- **What the exercise asks**
Beginning with the first line of the data below, set down each line exactly through the line that contains "uncertainties, and the".
━━━━━━━━━━
(* ===== verification/Ideal.v ===== *)
(** * Ideal: what the method computes in exact arithmetic

    The specification of the evaluator is a formula of real arithmetic:
    the residual of a scan is the projection on the scan direction of
    the difference between the abscissa point and the predicted
    position, chi-square is the sum of the squared residuals over their
    uncertainties, and the log-probability is minus half of it.  This
    file states that formula over an ordered field [K] ([kresidual],
    [kchi2], [klnprob]) and proves that the program, run in the exact
    instance [ext K] on finite data, computes it ([compute_lnprob_ideal_5]).
    The consequences are theorems about the program: the reconstructed
    object scores the catalogue solution with minus half the sum of the
    squared measured residuals ([catalogue_solution_lnprob]), no result
    is positive ([compute_lnprob_nonpos]), the result is zero exactly
    for a perfect fit ([compute_lnprob_zero_iff]), the flag [negative]
    is a negation ([compute_lnprob_negative_ideal]) and a companion
    without mass changes nothing ([compute_lnprob_massless]). *)

From Stdlib Require Import QArith Field.
From S2P Require Import Prelude Scalar NumPy Exact.
From S2P Require Import Reconstructor Evaluator Reference.

(** ** Finite data *)

Section Embedding.
Context {K : Type}.

Definition fin_scan (s : Scan K) : Scan (ext K) :=
  {| s_epoch := Fin (s_epoch s);
     s_mjd := Fin (s_mjd s);
     s_cos_phi := Fin (s_cos_phi s);
     s_sin_phi := Fin (s_sin_phi s);
     s_R := Fin (s_R s);
     s_eps := Fin (s_eps s);
     s_X := Fin (s_X s);
     s_Y := Fin (s_Y s);
     s_Z := Fin (s_Z s);
     s_alpha_abs_st := Fin (s_alpha_abs_st s);
     s_delta_abs := Fin (s_delta_abs s) |}.

Definition fin_astrometry (c : Astrometry K) : Astrometry (ext K) :=
  {| c_pm_ra := Fin (c_pm_ra c);
     c_pm_dec := Fin (c_pm_dec c);
     c_alpha_H0 := Fin (c_alpha_H0 c);
     c_delta_H0 := Fin (c_delta_H0 c);
     c_plx := Fin (c_plx c) |}.

Definition fin_orbit (o : Orbit K) : Orbit (ext K) :=
  {| o_sma := Fin (o_sma o);
     o_ecc := Fin (o_ecc o);
     o_inc := Fin (o_inc o);
     o_aop := Fin (o_aop o);
     o_pan := Fin (o_pan o);
     o_tau := Fin (o_tau o);
     o_mtot := Fin (o_mtot o);
     o_m1 := Fin (o_m1 o) |}.

(** The object with the catalogue solution [cat] and the scans [l]. *)
Definition ideal_object (hip_num : string) (cat : Catalog K)
    (l : list (Scan K)) : HipparcosLogProb (ext K) :=
  {| self_hip_num := hip_num;
     self_plx0 := Fin (cat_Plx cat);
     self_pm_ra0 := Fin (cat_pmRA cat);
     self_pm_dec0 := Fin (cat_pmDE cat);
     self_alpha0 := Fin (cat_RArad cat);
     self_delta0 := Fin (cat_DErad cat);
     self_plx0_err := Fin (cat_e_Plx cat);
     self_pm_ra0_err := Fin (cat_e_pmRA cat);
     self_pm_dec0_err := Fin (cat_e_pmDE cat);
     self_alpha0_err := Fin (cat_e_RArad cat);
     self_delta0_err := Fin (cat_e_DErad cat);
     self_epochs := s_epoch <$> (fin_scan <$> l);
     self_epochs_mjd := s_mjd <$> (fin_scan <$> l);
     self_cos_phi := s_cos_phi <$> (fin_scan <$> l);
     self_sin_phi := s_sin_phi <$> (fin_scan <$> l);
     self_R := s_R <$> (fin_scan <$> l);
     self_eps := s_eps <$> (fin_scan <$> l);
     self_X := s_X <$> (fin_scan <$> l);
     self_Y := s_Y <$> (fin_scan <$> l);
     self_Z := s_Z <$> (fin_scan <$> l);
     self_alpha_abs_st := s_alpha_abs_st <$> (fin_scan <$> l);
     self_delta_abs := s_delta_abs <$> (fin_scan <$> l) |}.

End Embedding.

(** ** The specification over the field *)

Section Specification.
Context {K : Type} `{FieldOps K, KTrig K}.
Implicit Types (cat : Catalog K) (s : Scan K) (c : Astrometry K)
  (o : Orbit K).
Local Open Scope K_scope.

(** The parallax factors (Nielsen+ 2020, Eqs 1-2). *)
Definition kpar_alpha cat s : K :=
  s_X s * ksin (kradians (cat_RArad cat))
  - s_Y s * kcos (kradians (cat_RArad cat)).

Definition kpar_delta cat s : K :=
  s_X s * kcos (kradians (cat_RArad cat)) * ksin (kradians (cat_DErad cat))
  + s_Y s * ksin (kradians (cat_RArad cat)) * ksin (kradians (cat_DErad cat))
  - s_Z s * kcos (kradians (cat_DErad cat)).

(** The years since the catalogue epoch. *)
Definition kdt s : K := s_epoch s - k_of_Q 1991.25.

(** The abscissa point of a scan (Eq 3). *)
Definition kabscissa cat s : K * K :=
  (s_R s * s_cos_phi s + (cat_Plx cat * kpar_alpha cat s + kdt s * cat_pmRA cat),
   s_R s * s_sin_phi s + (cat_Plx cat * kpar_delta cat s + kdt s * cat_pmDE cat)).

(** The position a candidate predicts at a scan (Eq 8). *)
Definition kposition cat s c : K * K :=
  (c_alpha_H0 c + c_plx c * kpar_alpha cat s + kdt s * c_pm_ra c,
   c_delta_H0 c + c_plx c * kpar_delta cat s + kdt s * c_pm_dec c).

(** The displacement by a companion at offset [off]. *)
Definition kperturbed o (off pos : K * K) : K * K :=
  (pos.1 + off.1 * (- o_m1 o / o_mtot o),
   pos.2 + off.2 * (- o_m1 o / o_mtot o)).

(** The residual of a scan: the projection on the scan direction of
    the difference between the abscissa point and the position (Eq 6,
    before the absolute value). *)
Definition kresidual s (pos : K * K) : K :=
  (s_alpha_abs_st s - pos.1) * s_cos_phi s
  + (s_delta_abs s - pos.2) * s_sin_phi s.

(** Chi-square (Eq 7). *)
Definition kchi2 (l : list (Scan K)) (pos : Scan K -> K * K) : K :=
  ksum ((fun s => (kresidual s (pos s) / s_eps s)
                  * (kresidual s (pos s) / s_eps s)) <$> l).

(** The log-probability with the parallax prior. *)
Definition klnprob (plx chi2 : K) : ext K :=
  if (plx <=? 0) then NInf else Fin (k_of_Q (-0.5) * chi2).

(** The scans with the abscissa points of the reconstruction. *)
Definition kreconstructed cat (l : list (Scan K)) : list (Scan K) :=
  (fun s => set_scan_abscissa s (kabscissa cat s)) <$> l.

(** The catalogue solution as a candidate: no offset of the
    photocentre, the catalogue's proper motion and parallax. *)
Definition catalogue_candidate cat : Astrometry K :=
  {| c_pm_ra := cat_pmRA cat;
     c_pm_dec := cat_pmDE cat;
     c_alpha_H0 := 0;
     c_delta_H0 := 0;
     c_plx := cat_Plx cat |}.

End Specification.

(** ** The program computes the specification *)

Section Refinement.
Context {K : Type} `{OrderedField K, KTrig K}.
Add Field Kfield_ideal : K_field.
Implicit Types (cat : Catalog K) (s : Scan K) (c : Astrometry K)
  (o : Orbit K) (l : list (Scan K)).
Local Open Scope K_scope.

Lemma ideal_object_with_scans hip cat l :
  ideal_object hip cat l
  = with_scans (ideal_object hip cat []) (fin_scan <$> l).
Proof. reflexivity. Qed.

Lemma ideal_object_wf hip cat l : wf (ideal_object hip cat l).
Proof. rewrite ideal_object_with_scans. apply with_scans_wf. Qed.

Lemma scans_ideal_object hip cat l :
  scans (ideal_object hip cat l) = fin_scan <$> l.
Proof. rewrite ideal_object_with_scans. apply scans_with_scans. Qed.

Lemma position_fin hip cat l s c :
  position (ideal_object hip cat l) (fin_scan s) (fin_astrometry c)
  = (Fin (kposition cat s c).1, Fin (kposition cat s c).2).
Proof. reflexivity. Qed.

Lemma distance_fin s (pos : K * K) :
  distance (fin_scan s) (Fin pos.1, Fin pos.2) = Fin (kabs (kresidual s pos)).
Proof. reflexivity. Qed.

Lemma abscissa_fin hip cat l s :
  abscissa (ideal_object hip cat l) (fin_scan s)
  = (Fin (kabscissa cat s).1, Fin (kabscissa cat s).2).
Proof. reflexivity. Qed.

(** One term of chi-square. *)
Lemma chi2_term_fin s (pos : K * K) :
  s_eps s <> 0 ->
  fsquare (fdiv (distance (fin_scan s) (Fin pos.1, Fin pos.2))
             (s_eps (fin_scan s)))
  = Fin ((kresidual s pos / s_eps s) * (kresidual s pos / s_eps s)).
Proof.
  intros Heps. rewrite distance_fin. simpl.
  rewrite (proj2 (keqb_neq _ _) Heps). simpl. f_equal.
  replace (kabs (kresidual s pos) / s_eps s * (kabs (kresidual s pos) / s_eps s))
    with (kabs (kresidual s pos) * kabs (kresidual s pos)
          / (s_eps s * s_eps s)) by (field; done).
  rewrite kabs_square. by field.
Qed.

(** Chi-square of a candidate whose positions are finite. *)
Lemma chi2_candidate_fin hip cat l (pos : Scan (ext K) -> ext K * ext K)
    (kpos : Scan K -> K * K) :
  Forall (fun s => s_eps s <> 0) l ->
  Forall (fun s => pos (fin_scan s) = (Fin (kpos s).1, Fin (kpos s).2)) l ->
  chi2_candidate (ideal_object hip cat l) pos = Fin (kchi2 l kpos).
Proof.
  intros Heps Hpos. unfold chi2_candidate, kchi2.
  rewrite scans_ideal_object, <- list_fmap_compose.
  rewrite <- np_sum_fin. f_equal.
  rewrite Forall_forall in Heps, Hpos.
  apply Forall_fmap_ext_1, Forall_forall. intros s Hs. simpl.
  rewrite (Hpos s Hs). by apply chi2_term_fin, Heps.
Qed.

Lemma lnprob_of_fin (plx chi2 : K) :
  lnprob_of (Fin plx) (Fin chi2) = klnprob plx chi2.
Proof.
  unfold lnprob_of, klnprob. simpl. rewrite k_of_Q_0.
  by destruct (plx <=? 0).
Qed.

(** The scalar evaluator on finite data, without companion. *)
Lemma lnprob_candidate_fin hip cat l c :
  Forall (fun s => s_eps s <> 0) l ->
  lnprob_candidate (ideal_object hip cat l) (fin_astrometry c) None
  = klnprob (c_plx c) (kchi2 l (fun s => kposition cat s c)).
Proof.
  intros Heps. unfold lnprob_candidate.
  rewrite (chi2_candidate_fin hip cat l _ (fun s => kposition cat s c) Heps)
    by (apply Forall_forall; intros s _; apply position_fin).
  apply lnprob_of_fin.
Qed.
━━━━━━━━━━
- **Your solution**
(* ===== verification/Ideal.v ===== *)
(** * Ideal: what the method computes in exact arithmetic

    The specification of the evaluator is a formula of real arithmetic:
    the residual of a scan is the projection on the scan direction of
    the difference between the abscissa point and the predicted
    position, chi-square is the sum of the squared residuals over their
    uncertainties, and the log-probability is minus half of it.  This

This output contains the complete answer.